▸ WHAT THIS TASK INVOLVES
Among the entries below, one stretch runs from the line that contains "E1 in H; set_solver]." through the line that contains "- by apply wal_inspected.". Repeat that stretch exactly, ends included, and only that.

--- TASK DATA Enclosed Below ---

(* ===== verification/Api.v ===== *)
(** * [pkg/api]: the HTTP handlers

    A handler is a function of the request and of the state behind the [Queue]
    interface; [None] is a panic that unwinds to [recoverMiddleware].  What the
    queue gets from outside at a call (clock, random bytes, file system) is an
    [Env] the handlers pass on. *)

From S2P Require Import Prelude GoTime GoStrconv GoUtf8 GoJson Model Codec LogRecord.
From S2P Require Import GoJsonStream GoHttp.
From S2P Require Wal Service.
From Stdlib Require Import Ascii.

Local Open Scope Z_scope.

Definition maxEnqueueBodyBytes : Z := Z.shiftl 1 20.
Definition defaultMessageLimit : Z := 100.
Definition maxMessageLimit : Z := 1000.
Definition defaultWalLimit : Z := 50.
Definition maxWalLimit : Z := 500.

(** ** The service surface *)

Class Queue (E St : Type) := {
  q_Enqueue : E → EnqueueRequest → St → option (result Message * St);
  q_Dequeue : E → St → option (result (option Message) * St);
  q_Stats : E → St → option (QueueStats * St);
  q_Snapshot : E → Z → St → option (QueueSnapshot * St);
  q_WalTail : E → Z → St → result Model.WalTail
}.

(** What the environment does to one call of the service. *)
Record Env := MkEnv {
  e_now : Time;
  e_random : result (list Z);
  e_append : Wal.append_io;
  e_read : Wal.read_io
}.

(** [*service.QueueService] implements [Queue]; its state includes the log. *)
#[export] Instance service_queue `{LogCodec} : Queue Env (Service.QueueService * Wal.File) := {
  q_Enqueue env req st :=
    '(r, s, f) ← Service.Enqueue (e_now env) (e_random env) (e_append env) req st.1 st.2; Some (r, (s, f));
  q_Dequeue env st :=
    '(r, s, f) ← Service.Dequeue (e_now env) (e_append env) st.1 st.2; Some (r, (s, f));
  q_Stats env st := '(r, s) ← Service.Stats (e_now env) st.1; Some (r, (s, st.2));
  q_Snapshot env limit st := '(r, s) ← Service.Snapshot (e_now env) limit st.1; Some (r, (s, st.2));
  q_WalTail env limit st := Service.WalTail (e_read env) limit st.1 st.2
}.

(** ** Error texts *)

Definition newline : ascii := "010"%char.

Definition var_text (name : string) : string :=
  if decide (name = "service.ErrClosed") then "queue service is closed"
  else if decide (name = "storage.ErrClosed") then "wal is closed"
  else if decide (name = "storage.ErrEmptyID") then "message id must not be empty"
  else name.

Section handlers.
(** [q] is [strconv.Quote], the verb [%q]; [consoleHTML] is the embedded page. *)
Context (q : string → string) (consoleHTML : bytes).

(** [err.Error()]. *)
Fixpoint error_text (e : error) : string :=
  match e with
  | ErrVar name => var_text name
  | ErrNew text => text
  | ErrQuoted before quoted after => before +:+ q quoted +:+ after
  | ErrWrap context e => context +:+ ": " +:+ error_text e
  | ErrWrapQuoted context quoted e => context +:+ " " +:+ q quoted +:+ ": " +:+ error_text e
  | ErrWrapAfter e after => error_text e +:+ after
  | ErrJoin e1 e2 => error_text e1 +:+ String newline "" +:+ error_text e2
  end.

(** ** Responses *)

Definition one_field (name value : string) : json := JObj [field name (enc_string value)].

(** [writeJSON(w, status, v)]; [v] as a tree, or [None] when it cannot be
    marshalled. *)
Definition writeJSON (status : Z) (v : option json) : Response :=
  match MarshalIndent v with
  | None =>
      MkResponse StatusInternalServerError "application/json"
        (indented (one_field "error" "failed to encode response") ++ [newline])
  | Some body => MkResponse status "application/json" (body ++ [newline])
  end.

Definition writeError (status : Z) (msg : string) : Response :=
  writeJSON status (Some (one_field "error" msg)).

Definition writeServiceError (err : error) : Response :=
  if errors_Is err "service.ErrClosed" then writeError StatusServiceUnavailable (error_text err)
  else writeError StatusInternalServerError (error_text err).

(** ** Handlers *)

Context {E St : Type} `{Queue E St}.

Definition enqueue (env : E) (r : Request) (st : St) : option (Response * St) :=
  match Decode dec_request (MaxBytes (Z.to_nat maxEnqueueBodyBytes) (rq_body r)) zero_request with
  | Err err =>
      if errors_Is err "http.MaxBytesError"
      then Some (writeError StatusRequestEntityTooLarge "request body too large", st)
      else Some (writeError StatusBadRequest "invalid JSON body", st)
  | Ok req =>
      match Validate req with
      | Some err => Some (writeError StatusBadRequest (error_text err), st)
      | None =>
          '(res, st) ← q_Enqueue env req st;
          match res with
          | Err err => Some (writeServiceError err, st)
          | Ok msg => Some (writeJSON StatusCreated (enc_message msg), st)
          end
      end
  end.

Definition dequeue (env : E) (r : Request) (st : St) : option (Response * St) :=
  '(res, st) ← q_Dequeue env st;
  match res with
  | Err err => Some (writeServiceError err, st)
  | Ok None => Some (MkResponse StatusNoContent "" [], st)
  | Ok (Some msg) => Some (writeJSON StatusOK (enc_message msg), st)
  end.

(** The [limit] parameter of an inspection; [None] is a bad value. *)
Definition limit_param (default max : Z) (r : Request) : option Z :=
  let raw := query_get "limit" (rq_query r) in
  if decide (raw = "") then Some default
  else n ← Atoi raw; if (n <? 1) || (max <? n) then None else Some n.

Definition bad_limit (max : Z) : Response :=
  writeError StatusBadRequest ("limit must be an integer between 1 and " +:+ Itoa max).

Definition messages (env : E) (r : Request) (st : St) : option (Response * St) :=
  match limit_param defaultMessageLimit maxMessageLimit r with
  | None => Some (bad_limit maxMessageLimit, st)
  | Some limit =>
      '(snap, st) ← q_Snapshot env limit st;
      Some (writeJSON StatusOK (enc_snapshot snap), st)
  end.

Definition wal (env : E) (r : Request) (st : St) : option (Response * St) :=
  match limit_param defaultWalLimit maxWalLimit r with
  | None => Some (bad_limit maxWalLimit, st)
  | Some limit =>
      match q_WalTail env limit st with
      | Err err => Some (writeServiceError err, st)
      | Ok tail => Some (writeJSON StatusOK (enc_tail tail), st)
      end
  end.

Definition console (env : E) (r : Request) (st : St) : option (Response * St) :=
  Some (MkResponse StatusOK "text/html; charset=utf-8" consoleHTML, st).

Definition stats (env : E) (r : Request) (st : St) : option (Response * St) :=
  '(s, st) ← q_Stats env st; Some (writeJSON StatusOK (Some (enc_stats s)), st).

Definition health (env : E) (r : Request) (st : St) : option (Response * St) :=
  Some (writeJSON StatusOK (Some (one_field "status" "healthy")), st).

(** ** Routing *)

Definition NewHandler : list (pattern (E → Request → St → option (Response * St))) :=
  [MkPattern "POST" "/enqueue" enqueue;
   MkPattern "POST" "/dequeue" dequeue;
   MkPattern "GET" "/dequeue" dequeue;
   MkPattern "GET" "/messages" messages;
   MkPattern "GET" "/wal" wal;
   MkPattern "GET" "/stats" stats;
   MkPattern "GET" "/health" health;
   MkPattern "GET" "/" console].

(** [recoverMiddleware]: the state after a panic is not known. *)
Definition recoverMiddleware (res : option (Response * St)) : Response * option St :=
  match res with
  | Some (resp, st) => (resp, Some st)
  | None => (writeError StatusInternalServerError "internal server error", None)
  end.

(** The server sends no body in answer to HEAD. *)
Definition send (r : Request) (resp : Response) : Response :=
  if decide (rq_method r = "HEAD") then MkResponse (rs_status resp) (rs_type resp) [] else resp.

(** What the multiplexer does with the route it found. *)
Definition dispatch (rt : route (E → Request → St → option (Response * St)))
    (env : E) (r : Request) (st : St) : option (Response * St) :=
  match rt with
  | Found h => h env r st
  | NoMethod => Some (http_Error "Method Not Allowed" StatusMethodNotAllowed, st)
  | NoPath => Some (http_Error "404 page not found" StatusNotFound, st)
  end.

Definition ServeHTTP (env : E) (r : Request) (st : St) : Response * option St :=
  let '(resp, st) :=
    recoverMiddleware (dispatch (find_route NewHandler (rq_method r) (rq_path r)) env r st) in
  (send r resp, st).
End handlers.
Lemma enqueue_answered env r st : call_ok env st → answered st (enqueue q env r st).
Proof.
  intros Hc. pose proof (call_queue_ok env st Hc) as Hok. unfold enqueue, answered.
  destruct (Decode _ _ _) as [req|e] eqn:Ed.
  2: { case_match; eexists _, st; (split; [done|]); split; [done|status|done|status]. }
  destruct (Validate req) as [e|]; [eexists _, st; (split; [done|]); split; [done|status]|].
  destruct (law_Enqueue env req st Hc (decoded_fits _ _ Ed)) as (res & st' & -> & Hok' & Hr).
  cbn [mbind option_bind]. destruct res as [m|e]; eexists _, st'; (split; [done|]); split; [done|status|done|status].
Qed.

Lemma dequeue_answered env r st : call_ok env st → answered st (dequeue q env r st).
Proof.
  intros Hc. unfold dequeue, answered.
  destruct (law_Dequeue env st Hc) as (res & st' & -> & Hok & Hr). cbn [mbind option_bind].
  destruct res as [[m|]|e]; eexists _, st'; (split; [done|]); split; try done; status.
Qed.

Lemma messages_inspected env r st : call_ok env st → inspected st (messages env r st).
Proof.
  intros Hc. pose proof (call_queue_ok env st Hc) as Hok. unfold messages, inspected.
  destruct (limit_param _ _ _) as [n|]; [|eexists _, st; split_and!; [done|done|status|done]].
  destruct (law_Snapshot env n st Hc) as (v & st' & -> & Hok' & Hp & _). cbn [mbind option_bind].
  eexists _, st'. split_and!; [done|done|status|done].
Qed.

Lemma wal_inspected env r st : call_ok env st → inspected st (wal q env r st).
Proof.
  intros Hc. pose proof (call_queue_ok env st Hc) as Hok. unfold wal, inspected.
  destruct (limit_param _ _ _) as [n|]; [|eexists _, st; split_and!; [done|done|status|done]].
  destruct (q_WalTail env n st); eexists _, st; split_and!; try done; status.
Qed.

Lemma stats_inspected env r st : call_ok env st → inspected st (stats env r st).
Proof.
  intros Hc. unfold stats, inspected. destruct (law_Stats env st Hc) as (s & st' & -> & Hok & Hp & _).
  cbn [mbind option_bind]. eexists _, st'. split_and!; [done|done|status|done].
Qed.

Lemma still_inspected env st resp : call_ok env st → rs_status resp ∈ api_statuses → inspected st (Some (resp, st)).
Proof. intros Hc Hs. exists resp, st. pose proof (call_queue_ok env st Hc). by split_and!. Qed.
Lemma get_inspected h m env r st : call_ok env st → inspected st (h env r st) →
  inspected st (dispatch (only_get m h) env r st).
Proof.
  intros Hc Hh. unfold only_get. case_decide; [done|]. eapply still_inspected; [done|]. by apply (bool_decide_unpack _).
Qed.

Lemma table_answered env r st : call_ok env st →
  answered st (dispatch (route_table q consoleHTML (rq_method r) (rq_path r)) env r st)
  ∧ (rq_path r ∉ ["/enqueue"; "/dequeue"] →
     inspected st (dispatch (route_table q consoleHTML (rq_method r) (rq_path r)) env r st)).
Proof.
  intros Hc.
  assert (∀ resp, rs_status resp ∈ api_statuses → answered st (Some (resp, st))) as Hstill
    by (intros; by eapply inspected_answered, still_inspected).
  assert (∀ res, inspected st res → answered st res ∧ (rq_path r ∉ ["/enqueue"; "/dequeue"] → inspected st res)) as Hboth
    by (intros; split; [by apply inspected_answered|done]).
  unfold route_table.
  destruct (decide (rq_path r = "/enqueue")) as [E1|_].
  { split; [|intros H; rewrite E1 in H; set_solver].
    case_decide; [by apply enqueue_answered|]. apply Hstill. by apply (bool_decide_unpack _). }
  destruct (decide (rq_path r = "/dequeue")) as [E2|_].
  { split; [|intros H; rewrite E2 in H; set_solver].
    case_decide; [by apply dequeue_answered|]. apply Hstill. by apply (bool_decide_unpack _). }
  repeat case_decide; apply Hboth;
    [apply get_inspected; [done|]..|eapply still_inspected; [done|by apply (bool_decide_unpack _)]].
  - by apply messages_inspected.
  - by apply wal_inspected.
  - by apply stats_inspected.
  - eapply still_inspected; [done|]. apply writeJSON_status. by apply (bool_decide_unpack _).
  - eapply still_inspected; [done|]. by apply (bool_decide_unpack _).
Qed.
End answers.

(** C13: The server answers every request.  Whatever the method, the path, the
    query and the body, with an environment the queue can live with, no handler
    panics: the response has one of the documented statuses, and the queue is in
    a good state afterwards.  A request for any path but /enqueue and /dequeue
    leaves the messages as they were. *)
Theorem every_request_is_answered {E St : Type} {Q : Queue E St} {L : QueueLaws Q} q consoleHTML env r st :
  call_ok env st →
  ∃ resp st', ServeHTTP q consoleHTML env r st = (resp, Some st') ∧ queue_ok st'
    ∧ rs_status resp ∈ api_statuses
    ∧ (rq_path r ∉ ["/enqueue"; "/dequeue"] → contents st' ≡ₚ contents st).
Proof.
  intros Hc. unfold ServeHTTP. rewrite find_route_table.
  destruct (table_answered q consoleHTML env r st Hc) as [(resp & st' & -> & Hok & Hs) Hi].
  exists (send r resp), st'. split_and!; [done|done|unfold send; by case_decide|].
  intros Hp. destruct (Hi Hp) as (resp2 & st2 & E2 & _ & _ & Hh). by injection E2 as <- <-.
Qed.

(** ** Bodies *)

Lemma MaxBytes_prefix n x rest fin : (length x <= n)%nat → ∃ rest' fin',
  MaxBytes n (MkReader (x ++ rest) fin) = MkReader (x ++ rest') fin'
  ∧ ((length x < n)%nat → head rest' = head rest).
Proof.
  intros Hx. unfold MaxBytes. cbn [rd_bytes].
  destruct (Nat.ltb_spec n (length (x ++ rest))); [|by eauto].
  rewrite take_app_ge by done. eexists (take (n - length x) rest), _. split; [done|].
  intros Hlt. destruct rest as [|c rest]; [by rewrite take_nil|].
  destruct (n - length x)%nat eqn:E; [lia|done].
Qed.

Lemma MaxBytes_id n r : (length (rd_bytes r) <= n)%nat → MaxBytes n r = r.
Proof. intros Hn. unfold MaxBytes. destruct (Nat.ltb_spec n (length (rd_bytes r))); [lia|done]. Qed.

Abbreviation body_limit := (Z.to_nat maxEnqueueBodyBytes).

(** C24: What the enqueue handler makes of a body that starts with a JSON object
    of at most one MiB: it is decoded as soon as it is closed, and neither what
    follows it, whatever its length, nor how the body ends matters.  A value of
    the wrong type is 400, an invalid request is 400 with the reason, a closed
    service 503, any other failure 500, and a success 201 with the message; the
    queue is called exactly when the request is valid. *)
Theorem enqueue_decodes_the_first_object {E St : Type} {Q : Queue E St} (q : string → string)
    env (st : St) m path query p rest fin j :
  parse ("{"%char :: p) = Some j → (length ("{"%char :: p) <= body_limit)%nat →
  enqueue q env (MkRequest m path query (MkReader ("{"%char :: p ++ rest) fin)) st =
    match dec_request j zero_request with
    | None => Some (writeError StatusBadRequest "invalid JSON body", st)
    | Some req =>
        match Validate req with
        | Some err => Some (writeError StatusBadRequest (error_text q err), st)
        | None =>
            '(res, st') ← q_Enqueue env req st;
            Some (match res with
                  | Ok msg => writeJSON StatusCreated (enc_message msg)
                  | Err err => writeError (if errors_Is err "service.ErrClosed" then StatusServiceUnavailable
                                           else StatusInternalServerError) (error_text q err)
                  end, st')
        end
    end.
Proof.
  intros Hp Hl. unfold enqueue. cbn [rq_body].
  destruct (MaxBytes_prefix _ _ rest fin Hl) as (rest' & fin' & Eb & _). cbn [app] in Eb. rewrite Eb.
  unfold Decode. cbn [rd_bytes rd_end]. rewrite (read_value_object p rest' fin' j Hp).
  destruct (dec_request j zero_request) as [req|]; [|done].
  destruct (Validate req); [done|]. destruct (q_Enqueue env req st) as [[[msg|err] st']|]; [done| |done].
  cbn [mbind option_bind]. unfold writeServiceError. by case_match.
Qed.

(** A value that is no object makes no valid request. *)
Lemma no_object_no_request j req : (∀ ms, j ≠ JObj ms) → dec_request j zero_request = Some req → req = zero_request.
Proof. intros Hj. unfold dec_request, decode_struct. destruct j; try done; [by intros [= <-]|]. by destruct (Hj m). Qed.

Lemma MaxBytes_parts n r : MaxBytes n r =
  MkReader (take n (rd_bytes r)) (if decide (n < length (rd_bytes r))%nat then Some ErrMaxBytes else rd_end r).
Proof.
  unfold MaxBytes. destruct (Nat.ltb_spec n (length (rd_bytes r))).
  - by rewrite decide_True by lia.
  - rewrite decide_False by lia. rewrite take_ge by lia. by destruct r.
Qed.

(** C25: Bodies without a complete JSON object in their first MiB, whatever else
    they are (empty, another value, malformed, incomplete, too large), never
    reach the queue: the answer is 400, or 413, and 413 is given only to a body
    over the limit whose first MiB can be the beginning of a JSON text.  When
    not even a value of another kind is complete there, the answer is 413 for
    exactly those bodies, and "invalid JSON body" for all others.  [body] ends in
    any way but in the limit's own error. *)
Theorem broken_bodies_are_refused {E St : Type} {Q : Queue E St} (q : string → string)
    env (st : St) m path query body :
  let limited := take body_limit (rd_bytes body) in
  let cut := (body_limit < length (rd_bytes body))%nat ∧ is_Some (scan limited initial) in
  (∀ e, rd_end body = Some e → errors_Is e "http.MaxBytesError" = false) →
  (∀ l1 l2 ms, limited = l1 ++ l2 → parse l1 ≠ Some (JObj ms)) →
  ∃ status text, enqueue q env (MkRequest m path query body) st = Some (writeError status text, st)
    ∧ (status = StatusBadRequest ∨ status = StatusRequestEntityTooLarge ∧ text = "request body too large" ∧ cut)
    ∧ ((∀ l1 l2, limited = l1 ++ l2 → parse l1 = None) →
       (status, text) = if decide cut then (StatusRequestEntityTooLarge, "request body too large")
                        else (StatusBadRequest, "invalid JSON body")).
Proof.
  intros limited cut Hend Hobj. unfold enqueue, Decode. cbn [rq_body]. rewrite MaxBytes_parts. cbn [rd_bytes rd_end].
  fold limited. set (fin := if decide _ then _ else _).
  assert (errors_Is (default ErrUnexpectedEOF fin) "http.MaxBytesError" = true → (body_limit < length (rd_bytes body))%nat) as Hfin.
  { unfold fin. case_decide; [done|]. destruct (rd_end body) as [e|] eqn:Ee; [|done]. simpl. by rewrite (Hend e). }
  destruct (read_value limited fin initial) as [j|e] eqn:Er.
  - destruct (read_value_prefix _ _ _ Er) as (l1 & l2 & El & Hp).
    destruct (dec_request j zero_request) as [req|] eqn:Ed.
    + apply no_object_no_request in Ed as ->; [|intros ms ->; by apply (Hobj l1 l2 ms)].
      eexists _, _. split_and!; [reflexivity|by left|]. intros Hn. by rewrite (Hn l1 l2) in Hp.
    + eexists _, _. split_and!; [reflexivity|by left|]. intros Hn. by rewrite (Hn l1 l2) in Hp.
  - destruct (errors_Is e "http.MaxBytesError") eqn:Em; eexists _, _; (split; [reflexivity|]).
    + assert (cut) as Hcut.
      { destruct (read_value_Err _ _ _ _ Er) as [->|[Hs ->]]; [done|]. split; [by apply Hfin|done]. }
      split; [by right|]. intros _. by rewrite decide_True.
    + split; [by left|]. intros Hn. rewrite decide_False; [done|]. intros [Hlen Hs].
      rewrite read_value_incomplete, decide_True in Er by done. injection Er as <-.
      unfold fin in Em. by rewrite decide_True in Em.
Qed.
Lemma calls_of_woven t M : calls_of (woven_of t M) = of_call t (calls_of M).
Proof.
  unfold woven_of, of_call. induction M as [|[n|g] M IH]; [done|..];
    rewrite filter_cons; cbn [calls_of woven_tid]; [case_decide; by cbn [calls_of]|].
  rewrite filter_cons. case_decide; cbn [calls_of]; by rewrite IH.
Qed.

(** ** From the order of the calls to the order of the jobs *)

Section jobs.
Context (J : gmap tid (job * progress)).

(** A job without a call takes effect when it leaves, another one with its call. *)
Definition job_events (e : notice + gevent) : list jevent :=
  match e with
  | inl (Arrived t j) => [JArrived t j]
  | inl (Left t out) =>
      match J !! t with
      | Some (j, _) =>
          match job_begin q consoleHTML j with
          | inl _ => [JTook t (task_of (OpStats zero_time) j) out; JLeft t out]
          | inr _ => [JLeft t out]
          end
      | None => [JLeft t out]
      end
  | inr (GCommitted t o a) =>
      match J !! t with
      | Some (j, _) =>
          match job_end q consoleHTML j a with Some out => [JTook t (task_of o j) out] | None => [] end
      | None => []
      end
  | inr _ => []
  end.

(** What the marks of a job say about an event. *)
Definition event_ok (e : notice + gevent) : Prop :=
  match e with
  | inl (Left t out) => ∀ j x out', J !! t = Some (j, x) → job_begin q consoleHTML j = inl out' → out = out'
  | inr (GCommitted t o a) => ∃ j x, J !! t = Some (j, x) ∧ job_begin q consoleHTML j = inr (op_call o)
  | _ => True
  end.

Lemma job_events_tid e : Forall (λ x, jev_tid x = woven_tid e) (job_events e).
Proof.
  destruct e as [[t j|t out]|[t c|t o a|t a]]; cbn [job_events]; repeat case_match; by repeat constructor.
Qed.

Lemma seen_events M : seen (M ≫= job_events) = fronts (trace_of M).
Proof.
  assert (∀ H H', seen (H ++ H') = seen H ++ seen H') as Happ by (intros; apply omap_app).
  induction M as [|e M IH]; [done|]. rewrite bind_cons, Happ, IH.
  destruct e as [[t j|t out]|[t c|t o a|t a]]; cbn [job_events trace_of shows]; repeat case_match; done.
Qed.

Lemma of_job_events t M : of_job t (M ≫= job_events) = woven_of t M ≫= job_events.
Proof.
  induction M as [|e M IH]; [done|]. unfold of_job, woven_of in *. rewrite bind_cons, filter_app, IH, filter_cons.
  pose proof (job_events_tid e) as He. case_decide as Ht; rewrite ?bind_cons.
  - f_equal. subst t. induction He as [|x l Hx _ IHl]; [done|]. by rewrite filter_cons_True, IHl.
  - assert (filter (λ e0, jev_tid e0 = t) (job_events e) = []) as ->; [|done].
    induction He as [|x l Hx _ IHl]; [done|]. by rewrite filter_cons_False by congruence.
Qed.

--- End of Enclosed TASK DATA ---

▸ EXERCISE ANSWER
  { split; [|intros H; rewrite E1 in H; set_solver].
    case_decide; [by apply enqueue_answered|]. apply Hstill. by apply (bool_decide_unpack _). }
  destruct (decide (rq_path r = "/dequeue")) as [E2|_].
  { split; [|intros H; rewrite E2 in H; set_solver].
    case_decide; [by apply dequeue_answered|]. apply Hstill. by apply (bool_decide_unpack _). }
  repeat case_decide; apply Hboth;
    [apply get_inspected; [done|]..|eapply still_inspected; [done|by apply (bool_decide_unpack _)]].
  - by apply messages_inspected.
  - by apply wal_inspected.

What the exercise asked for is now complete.